[Stored data]
(** One iteration of the loop of either version. *)
Lemma reply_loop_of_S (v : Version World) (n : nat)
    (msgs : list openai.MessageParam) (st : St World) :
  reply_loop_of env v (S n) msgs st
  = (r <- perform (BackendCall (request_of v msgs))
            (Completions_New env (request_of v msgs)) ;;
     match r with
     | Err err => ret (Err err)
     | Ok resp =>
         match openai.Choices resp with
         | [] => ret (Err (errors_New "no choices returned by OpenAI"))
         | choice :: _ =>
             if Nat.ltb 0 (List.length
                             (openai.ToolCalls (openai.Message choice)))
             then
               r <- carry_out env v (openai.ToolCalls (openai.Message choice))
                      (msgs ++ [openai.ToParam (openai.Message choice)]) ;;
               match r with
               | Err err => ret (Err err)
               | Ok msgs' => reply_loop_of env v n msgs'
               end
             else ret (Ok (openai.Content (openai.Message choice)))
         end
     end) st.
Proof.
  destruct v as [|a_tools]; [reflexivity|].
  cbn [reply_loop_of request_of carry_out assistant_tools.reply_loop].
  unfold bind, perform, ret.
  repeat branch; reflexivity.
Qed.

(** The inner loop sends nothing to the backend. *)
Lemma carry_out_events (v : Version World) (tool_calls : list openai.ToolCall)
    (msgs : list openai.MessageParam) (st st' : St World)
    (r : result (list openai.MessageParam)) :
  carry_out env v tool_calls msgs st = (r, st') ->
  exists evs, calls st' = calls st ++ evs /\ tool_events evs.
Proof.
  destruct v as [|a_tools]; cbn [carry_out].
  - apply tool_calls_loop_events.
  - destruct (dispatch_loop_answers a_tools tool_calls msgs st)
      as (results & evs & st1 & E & _ & C & T).
    unfold bind, ret. rewrite E. intros H. inversion H; subst.
    now exists evs.
Qed.


(** The loop only adds to the record of calls. *)
Lemma reply_loop_extends (v : Version World) (n : nat) :
  forall (msgs : list openai.MessageParam) (st : St World),
  exists evs,
    calls (snd (reply_loop_of env v n msgs st)) = calls st ++ evs
    /\ backend_calls evs <= n.
Proof.
  induction n as [|n IH]; intros msgs st.
  - exists []. destruct v; cbn; rewrite app_nil_r; auto.
  - rewrite reply_loop_of_S. unfold bind at 1, perform at 1.
    destruct (Completions_New env _ (world st)) as [[resp|err] w1];
      [|exists [BackendCall (request_of v msgs)]; cbn; split; [reflexivity|lia]].
    destruct (openai.Choices resp) as [|choice others];
      [exists [BackendCall (request_of v msgs)]; cbn; split; [reflexivity|lia]|].
    destruct (Nat.ltb _ _);
      [|exists [BackendCall (request_of v msgs)]; cbn; split; [reflexivity|lia]].
    unfold bind at 1.
    destruct (carry_out env v _ _ _) as [[msgs'|err] st'] eqn:E;
      destruct (carry_out_events _ _ _ _ E) as (evs & C & T);
      cbn [calls] in C.
    + destruct (IH msgs' st') as (evs' & C' & B').
      exists ([BackendCall (request_of v msgs)] ++ evs ++ evs').
      rewrite C', C, <- !app_assoc. split; [reflexivity|].
      rewrite !backend_calls_app, (backend_calls_tool_events T).
      cbn. lia.
    + exists ([BackendCall (request_of v msgs)] ++ evs).
      cbn [snd ret calls]. rewrite C, <- !app_assoc. split; [reflexivity|].
      rewrite !backend_calls_app, (backend_calls_tool_events T).
      cbn. lia.
Qed.



End LoopFacts.

(** ** [Reply] as a whole *)

Section ReplyFacts.

Context {World : Type} (env : Env World).

(** On a conversation with messages, [Reply] is the loop with 15 iterations
    on the seeded history. *)
Lemma Reply_of_loop (v : Version World) (conv : model.Conversation)
    (st : St World) :
  model.Messages conv <> [] ->
  Reply_of env v conv st
  = reply_loop_of env v 15 (assistant.seed_history conv) st.
Proof.
  intros H. destruct (model.Messages conv) as [|m ms] eqn:E; [congruence|].
  destruct v; cbn [Reply_of reply_loop_of];
    unfold assistant.Reply, assistant_tools.Reply; now rewrite E.
Qed.

(** On a conversation without messages, [Reply] returns an error and touches
    nothing. *)
Lemma Reply_of_empty (v : Version World) (conv : model.Conversation)
    (st : St World) :
  model.Messages conv = [] ->
  Reply_of env v conv st
  = (Err (errors_New "conversation has no messages"), st).
Proof.
  intros H.
  destruct v; cbn [Reply_of]; unfold assistant.Reply, assistant_tools.Reply;
    now rewrite H.
Qed.

(** An answer whose first choice has no tool calls ends the loop with the
    content of that choice, as it is. *)
Lemma reply_loop_plain_text (v : Version World) (n : nat)
    (msgs : list openai.MessageParam) (st : St World)
    (resp : openai.ChatCompletion) (w1 : World)
    (choice : openai.Choice) (others : list openai.Choice) :
  Completions_New env (request_of v msgs) (world st) = (Ok resp, w1) ->
  openai.Choices resp = choice :: others ->
  openai.ToolCalls (openai.Message choice) = [] ->
  reply_loop_of env v (S n) msgs st
  = (Ok (openai.Content (openai.Message choice)),
     {| world := w1;
        calls := calls st ++ [BackendCall (request_of v msgs)] |}).
Proof.
  intros Hresp Hchoices Hcalls.
  rewrite reply_loop_of_S. unfold bind at 1, perform at 1.
  now rewrite Hresp, Hchoices, Hcalls.
Qed.

(** An answer without choices ends the loop with an error. *)
Lemma reply_loop_no_choices (v : Version World) (n : nat)
    (msgs : list openai.MessageParam) (st : St World)
    (resp : openai.ChatCompletion) (w1 : World) :
  Completions_New env (request_of v msgs) (world st) = (Ok resp, w1) ->
  openai.Choices resp = [] ->
  reply_loop_of env v (S n) msgs st
  = (Err (errors_New "no choices returned by OpenAI"),
     {| world := w1;
        calls := calls st ++ [BackendCall (request_of v msgs)] |}).
Proof.
  intros Hresp Hchoices.
  rewrite reply_loop_of_S. unfold bind at 1, perform at 1.
  now rewrite Hresp, Hchoices.
Qed.

(** An error of the backend ends the loop with that error. *)
Lemma reply_loop_backend_error (v : Version World) (n : nat)
    (msgs : list openai.MessageParam) (st : St World)
    (err : error) (w1 : World) :
  Completions_New env (request_of v msgs) (world st) = (Err err, w1) ->
  reply_loop_of env v (S n) msgs st
  = (Err err,
     {| world := w1;
        calls := calls st ++ [BackendCall (request_of v msgs)] |}).
Proof.
  intros Hresp.
  rewrite reply_loop_of_S. unfold bind at 1, perform at 1.
  now rewrite Hresp.
Qed.


End ReplyFacts.

(* ================================================================== *)
(** * The statements of the specification *)
(* ================================================================== *)

Import strings.

(** ** Title generation *)

(** C9.  For a conversation with an empty message list, [Title] returns the
    fixed placeholder "An empty conversation" without an error, and makes no
    backend call: the world and the record of calls are left as they were. *)
Theorem Title_empty_conversation {World : Type} (env : Env World)
    (conv : model.Conversation) (st : St World) :
  model.Messages conv = [] ->
  assistant.Title env conv st = (Ok "An empty conversation", st).
Proof.
  intros H. unfold assistant.Title. now rewrite H.
Qed.

Lemma Title_empty_conversation_witness :
  model.Messages {| model.Messages := [] |} = []
  /\ assistant.Title fixture.env {| model.Messages := [] |}
       (fixture.start [Ok (fixture.text_response "Weather in Barcelona")])
     = (Ok "An empty conversation",
        fixture.start [Ok (fixture.text_response "Weather in Barcelona")]).
Proof.
  split; [reflexivity|].
  apply (Title_empty_conversation fixture.env). reflexivity.
Defined.

(** C2, at the input where the code departs from it.  The backend answers
    a conversation of one message with 79 letters, a space and one more
    letter (81 bytes, nothing to trim).  [Title] succeeds, and because it
    cuts to 80 bytes after trimming, the title it returns ends with the
    space, a byte of the set it had trimmed. *)
Theorem Title_cut_after_trim_ends_with_space :
  fst (assistant.Title fixture.env
         (fixture.user_says "Tell me about Go programming language")
         (fixture.start [Ok (fixture.text_response fixture.long_title)]))
  = Ok (Repeat "a" 79 ++ " ")%string
  /\ len (Repeat "a" 79 ++ " ")%string = 80
  /\ last_byte (Repeat "a" 79 ++ " ")%string = Some SP
  /\ inCutset assistant.title_cutset SP = true.
Proof.
  repeat split; vm_compute; reflexivity.
Qed.

(** ** The reply loop *)

(** C10.  For a conversation with an empty message list, [Reply] (of either
    version) returns the error "conversation has no messages" and makes no
    backend call and no tool run: the world and the record of calls are left
    as they were.  [Title] on the same conversation succeeds. *)
Theorem Reply_empty_conversation {World : Type} (env : Env World)
    (v : Version World) (conv : model.Conversation) (st : St World) :
  model.Messages conv = [] ->
  Reply_of env v conv st
  = (Err (errors_New "conversation has no messages"), st)
  /\ exists title, assistant.Title env conv st = (Ok title, st).
Proof.
  intros H. split; [now apply Reply_of_empty|].
  exists "An empty conversation". unfold assistant.Title. now rewrite H.
Qed.

Lemma Reply_empty_conversation_witness :
  model.Messages {| model.Messages := [] |} = []
  /\ Reply_of fixture.env
       (WithDispatch (assistant_tools.New_tools fixture.env))
       {| model.Messages := [] |}
       (fixture.start [Ok (fixture.text_response "Hello")])
     = (Err (errors_New "conversation has no messages"),
        fixture.start [Ok (fixture.text_response "Hello")]).
Proof.
  split; [reflexivity|].
  apply (Reply_empty_conversation fixture.env). reflexivity.
Defined.

(** C8.  When the conversation has messages and the backend answers the
    first request with a message without tool calls, [Reply] (of either
    version) returns the content of that message byte for byte, and the
    record of calls grows by exactly one entry, that request. *)
Theorem Reply_plain_text_first_round_trip {World : Type} (env : Env World)
    (v : Version World) (conv : model.Conversation) (st : St World)
    (resp : openai.ChatCompletion) (w1 : World)
    (choice : openai.Choice) (others : list openai.Choice) :
  model.Messages conv <> [] ->
  Completions_New env (request_of v (assistant.seed_history conv)) (world st)
  = (Ok resp, w1) ->
  openai.Choices resp = choice :: others ->
  openai.ToolCalls (openai.Message choice) = [] ->
  Reply_of env v conv st
  = (Ok (openai.Content (openai.Message choice)),
     {| world := w1;
        calls := calls st
                 ++ [BackendCall
                       (request_of v (assistant.seed_history conv))] |})
  /\ backend_calls (calls (snd (Reply_of env v conv st)))
     = backend_calls (calls st) + 1.
Proof.
  intros Hne Hresp Hchoices Hcalls.
  rewrite (Reply_of_loop env v conv st Hne).
  rewrite (reply_loop_plain_text env v 14 _ st Hresp Hchoices Hcalls).
  split; [reflexivity|].
  cbn [snd calls]. rewrite backend_calls_app. reflexivity.
Qed.

Lemma Reply_plain_text_first_round_trip_witness :
  Reply_of fixture.env WithSwitch
    (fixture.user_says "What is the weather in Barcelona?")
    (fixture.start [Ok (fixture.text_response "  I cannot tell. ")])
  = (Ok "  I cannot tell. ",
     {| world := [];
        calls := [BackendCall
                    (assistant.reply_params
                       (assistant.seed_history
                          (fixture.user_says
                             "What is the weather in Barcelona?")))] |})
  /\ backend_calls
       (calls (snd (Reply_of fixture.env WithSwitch
                      (fixture.user_says "What is the weather in Barcelona?")
                      (fixture.start
                         [Ok (fixture.text_response "  I cannot tell. ")]))))
     = 0 + 1.
Proof.
  apply (@Reply_plain_text_first_round_trip _ fixture.env WithSwitch
           (fixture.user_says "What is the weather in Barcelona?")
           (fixture.start [Ok (fixture.text_response "  I cannot tell. ")])
           (fixture.text_response "  I cannot tell. ") []
           {| openai.Message :=
                {| openai.Content := "  I cannot tell. ";
                   openai.ToolCalls := [] |} |} []).
  - discriminate.
  - reflexivity.
  - reflexivity.
  - reflexivity.
Defined.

◆ What to work on
Look above for the line holding "(fixture.start [Ok (fixture.text_response fixture.long_title)]))" and the line holding "conversation succeeds. *)", then output exactly those two lines and every line between them, nothing more.

◆ Expected output
         (fixture.start [Ok (fixture.text_response fixture.long_title)]))
  = Ok (Repeat "a" 79 ++ " ")%string
  /\ len (Repeat "a" 79 ++ " ")%string = 80
  /\ last_byte (Repeat "a" 79 ++ " ")%string = Some SP
  /\ inCutset assistant.title_cutset SP = true.
Proof.
  repeat split; vm_compute; reflexivity.
Qed.

(** ** The reply loop *)

(** C10.  For a conversation with an empty message list, [Reply] (of either
    version) returns the error "conversation has no messages" and makes no
    backend call and no tool run: the world and the record of calls are left
    as they were.  [Title] on the same conversation succeeds. *)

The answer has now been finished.